In the listing below, a line holding "core_of (l1 ++ l2) idx cnt seq v →" and a line holding "counts_ok cnt' (l1" mark the range. Retype both exactly, with all lines between them.

----------------------------------------

Lemma core_rebuild st : core st → core (rebuildRankCacheIfNeeded st).
Proof.
  intros Hc. unfold rebuildRankCacheIfNeeded. destruct (rankCacheValid_ st) eqn:Hv; [done|].
  pose proof Hc as [? Hidx ? ? ? Hcache ?]. constructor; cbn; try done.
  - intros f k. by rewrite rebuildFrom_iter.
  - intros _ f ri Hri.
    assert (f ∈ names (rankedTracks_ st)) as Hf.
    { eapply (core_of_indexed _ _ _ _ _ f Hc).
      pose proof (rebuildFrom_iter 0 (rankedTracks_ st) (trackIndexByName_ st) f) as Hi.
      rewrite Hri in Hi. destruct (trackIndexByName_ st !! f); [eauto|done]. }
    apply rebuildFrom_rank in Hri as [? Hn]; [|lia|by eapply core_of_names|done].
    rewrite Z.sub_0_r in Hn. by split.
Qed.

Lemma rebuild_valid st : rankCacheValid_ (rebuildRankCacheIfNeeded st) = true.
Proof. unfold rebuildRankCacheIfNeeded. by destruct (rankCacheValid_ st) eqn:?. Qed.

(** [getCachedRank] only refreshes the cache, and returns the rank. *)
Lemma getCachedRank_spec st f :
  core st → is_Some (trackIndexByName_ st !! f) →
  ∃ r, getCachedRank f st = (rebuildRankCacheIfNeeded st, r) ∧
    rank_at (rankedTracks_ st) f r.
Proof.
  intros Hc Hf. unfold getCachedRank.
  assert (rankedTracks_ (rebuildRankCacheIfNeeded st) = rankedTracks_ st) as Hl
    by (unfold rebuildRankCacheIfNeeded; by destruct (rankCacheValid_ st)).
  pose proof (core_rebuild _ Hc) as Hc'.
  assert (is_Some (trackIndexByName_ (rebuildRankCacheIfNeeded st) !! f)) as [ri Hri].
  { eapply core_of_indexed; [apply Hc'|]. rewrite Hl. by eapply core_of_indexed. }
  rewrite Hri. eexists; split; [done|]. rewrite <- Hl.
  eapply core_cache; [apply Hc'|apply rebuild_valid|done].
Qed.

(** *** Changes of the ranking *)

Definition counts_ok (cnt : gmap MoQSession Z) (l : ranked) : Prop :=
  ∀ s, cnt !! s = (let c := selfCount s l in if c =? 0 then None else Some c).

Lemma core_add l1 l2 idx cnt cnt' seq seq' v k f p r :
  core_of (l1 ++ l2) idx cnt seq v →
  StronglySorted above (l1 ++ (k, mkEntry f p) :: l2) →
  idx !! f = None →
  (∀ q, q ∈ l1 ++ l2 → arrivalSeq q.1 ≠ arrivalSeq k) →
  arrivalSeq k < seq' → seq <= seq' → Z.of_nat (length (l1 ++ l2)) < seq' →
  counts_ok cnt' (l1 ++ (k, mkEntry f p) :: l2) →
  core_of (l1 ++ (k, mkEntry f p) :: l2) (<[f := mkIndex k r]> idx) cnt' seq' false.
Proof.
  intros Hc Hs Hf Hk Hseq Hle Hlen Hcnt. pose proof Hc as [_ Hidx Hnd Hlt _ _ _].
  assert (l1 ++ (k, mkEntry f p) :: l2 ≡ₚ (k, mkEntry f p) :: l1 ++ l2) as Hp
    by (symmetry; apply Permutation_middle).
  constructor; [done| | | | |done|done].
  - intros f' k'. setoid_rewrite Hp. destruct (decide (f' = f)) as [->|Hne].
    + rewrite lookup_insert_eq. cbn. split.
      * intros [= ->]. exists p. by left.
      * intros [p' [[= -> ->]|Hin]%elem_of_cons]; [done|]. exfalso.
        assert (rankIter <$> idx !! f = Some k') as Hx by (apply Hidx; eauto).
        by rewrite Hf in Hx.
    + rewrite lookup_insert_ne, Hidx by done. apply exist_proper. intros p'.
      rewrite elem_of_cons. split; [by right|]. intros [[= -> -> ->]|?]; done.
  - rewrite Hp. cbn. constructor; [|done]. rewrite list_elem_of_fmap.
    intros (q&He&Hq). by apply (Hk q Hq).
  - intros q. rewrite Hp. intros [->|Hq]%elem_of_cons; [done|]. specialize (Hlt q Hq). lia.
  - rewrite Hp. cbn [length]. lia.
Qed.
Lemma moveTrack_spec st f ri v :
  wf st → trackIndexByName_ st !! f = Some ri → v ≠ rvalue (rankIter ri) →
  let newKey := mkKey v (arrivalSeq (rankIter ri)) in
  ∃ st' l1 l2 l1' l2' p,
    deref (rankIter ri) (rankedTracks_ st) = Some (mkEntry f p) ∧
    getCachedRank f st = (rebuildRankCacheIfNeeded st, Z.of_nat (length l1)) ∧
    moveTrack f (rankIter ri) newKey (mkEntry f p) (rebuildRankCacheIfNeeded st) =
      (st', Z.of_nat (length l1')) ∧
    rankedTracks_ st = l1 ++ (rankIter ri, mkEntry f p) :: l2 ∧
    rankedTracks_ st' = l1' ++ (newKey, mkEntry f p) :: l2' ∧
    l1 ++ l2 = l1' ++ l2' ∧
    wf st' ∧ topNGroups_ st' = topNGroups_ st ∧ cfg st' = cfg st ∧
    nextSeq_ st' = nextSeq_ st ∧ publisherTrackCount_ st' = publisherTrackCount_ st ∧
    (trackIndexByName_ st' !! f ≫= λ ri, deref (rankIter ri) (rankedTracks_ st')) =
      Some (mkEntry f p).
Proof.
  intros Hwf Hri Hv k'. pose proof (rebuild_wf _ Hwf) as [Hc Ht].
  destruct (rebuild_frame st) as (Fl&Fg&Fc&Fs&Fp).
  destruct Hwf as [Hc0 Ht0].
  destruct (indexed_node st f ri Hc0 Hri) as (l1&l2&p&Hl&Hd&He).
  destruct (getCachedRank_spec st f Hc0) as (r&Hr&Hrank); [eauto|].
  rewrite Hl in Hrank. apply rank_at_middle in Hrank as ->.
  2:{ unfold core in Hc0. rewrite Hl in Hc0. by eapply core_of_names. }
  set (stR := rebuildRankCacheIfNeeded st) in *.
  pose proof (core_seq _ _ _ _ _ Hc0) as Hnd. rewrite Hl in Hnd.
  destruct (emplace_split k' (mkEntry f p) (l1 ++ l2)) as (l1'&l2'&Hll&Hem&Hs').
  { eapply sorted_middle. rewrite <- Hl. apply Hc0. }
  { intros q Hq Heq. apply (seq_fresh _ _ _ _ Hnd Hq). by rewrite Heq. }
  pose (stC := set_ranked (emplace k' (mkEntry f p) (erase_node (rankIter ri) (rankedTracks_ stR)))
    (alter (λ ri, mkIndex k' (cachedRank ri)) f (trackIndexByName_ stR)) false stR).
  assert (rankedTracks_ stC = l1' ++ (k', mkEntry f p) :: l2') as HlC
    by (cbn; by rewrite Fl, He).
  assert (rankedTracks_ stR = l1 ++ (rankIter ri, mkEntry f p) :: l2) as HlR by by rewrite Fl.
  assert (core stC) as HcC.
  { unfold core. rewrite HlC. apply (moveTrack_core stR f (rankIter ri) k' p l1 l2); try done.
    by eapply core_middle_deref. }
  destruct (getCachedRank_spec stC f HcC) as (r'&Hr'&Hrank'); [by eapply core_middle_deref|].
  rewrite HlC in Hrank'. apply rank_at_middle in Hrank' as ->.
  2:{ rewrite <- HlC. by eapply core_of_names. }
  assert (wf (rebuildRankCacheIfNeeded stC)) as HwfC by (apply rebuild_wf; split; [done|exact Ht]).
  exists (rebuildRankCacheIfNeeded stC), l1, l2, l1', l2', p.
  split_and!; try done; try exact Hr'; try (by cbn; rewrite ?Fl, ?Fg, ?Fc, ?Fs, ?Fp).
  eapply core_middle_deref; [apply HwfC|exact HlC].
Qed.

Lemma eraseTrack_spec st f ri :
  wf st → trackIndexByName_ st !! f = Some ri → nextSeq_ st <= bnd →
  let st0 := (getCachedRank f st).1 in
  ∃ st' l1 l2 p,
    deref (rankIter ri) (rankedTracks_ st0) = Some (mkEntry f p) ∧
    eraseTrack f (rankIter ri) p st0 = st' ∧
    rankedTracks_ st = l1 ++ (rankIter ri, mkEntry f p) :: l2 ∧
    rankedTracks_ st' = l1 ++ l2 ∧
    wf st' ∧ topNGroups_ st' = topNGroups_ st ∧ cfg st' = cfg st ∧
    nextSeq_ st' = nextSeq_ st.
Proof.
  intros Hwf Hri Hseq. destruct (getCachedRank_spec st f) as (r&Hr&_); [apply Hwf|eauto|].
  rewrite Hr. cbn [fst]. pose proof (rebuild_wf _ Hwf) as [Hc Ht].
  destruct (rebuild_frame st) as (Fl&Fg&Fc&Fs&Fp). destruct Hwf as [Hc0 _].
  set (stR := rebuildRankCacheIfNeeded st) in *.
  destruct (indexed_node st f ri Hc0 Hri) as (l1&l2&p&Hl&Hd&He).
  unfold core in Hc. rewrite Fl, Hl in Hc.
  assert (counts_ok (publisherTrackCount_ stR) (l1 ++ (rankIter ri, mkEntry f p) :: l2)) as Hcnt
    by (intros s; apply Hc).
  eexists _, l1, l2, p. split; [by rewrite Fl|]. split; [reflexivity|].
  unfold eraseTrack, dropCount. destruct (publisherTrackCount_ stR !! p) as [c|] eqn:Hp.
  2:{ exfalso. rewrite (Hcnt p) in Hp. cbn zeta in Hp. rewrite selfCount_middle in Hp.
      cbn in Hp. rewrite bool_decide_eq_true_2 in Hp by done.
      pose proof (selfCount_range p (l1 ++ l2)).
      destruct (Z.eqb_spec (selfCount p (l1 ++ l2) + 1) 0); [lia|done]. }
  assert (0 < c <= nextSeq_ st) as Hcr.
  { rewrite Fp in Hp. eapply core_count_range; [exact Hc0|exact Hp]. }
  rewrite (u64_small (c - 1)) by (unfold is_u64, u64_modulus, bnd in *; lia).
  split_and!; [done|cbn; by rewrite Fl, He| |done..].
  match goal with |- wf ?s => set (stE := s) end.
  assert (core stE) as HcE.
  { unfold core, stE. cbn. rewrite Fl, He. eapply core_del; [exact Hc|].
    by eapply counts_ok_del. }
  split; [done|]. unfold stE.
  apply (thresholds_update_ext (set_counts _ stR) (publisherTrackCount_ stR)); [exact Ht|].
  intros s c' Hs. apply (core_count_range stE) in Hs; [|done]. cbn in Hs. rewrite Fs in Hs. lia.
Qed.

----------------------------------------

> [Response]
  core_of (l1 ++ l2) idx cnt seq v →
  StronglySorted above (l1 ++ (k, mkEntry f p) :: l2) →
  idx !! f = None →
  (∀ q, q ∈ l1 ++ l2 → arrivalSeq q.1 ≠ arrivalSeq k) →
  arrivalSeq k < seq' → seq <= seq' → Z.of_nat (length (l1 ++ l2)) < seq' →
  counts_ok cnt' (l1 ++ (k, mkEntry f p) :: l2) →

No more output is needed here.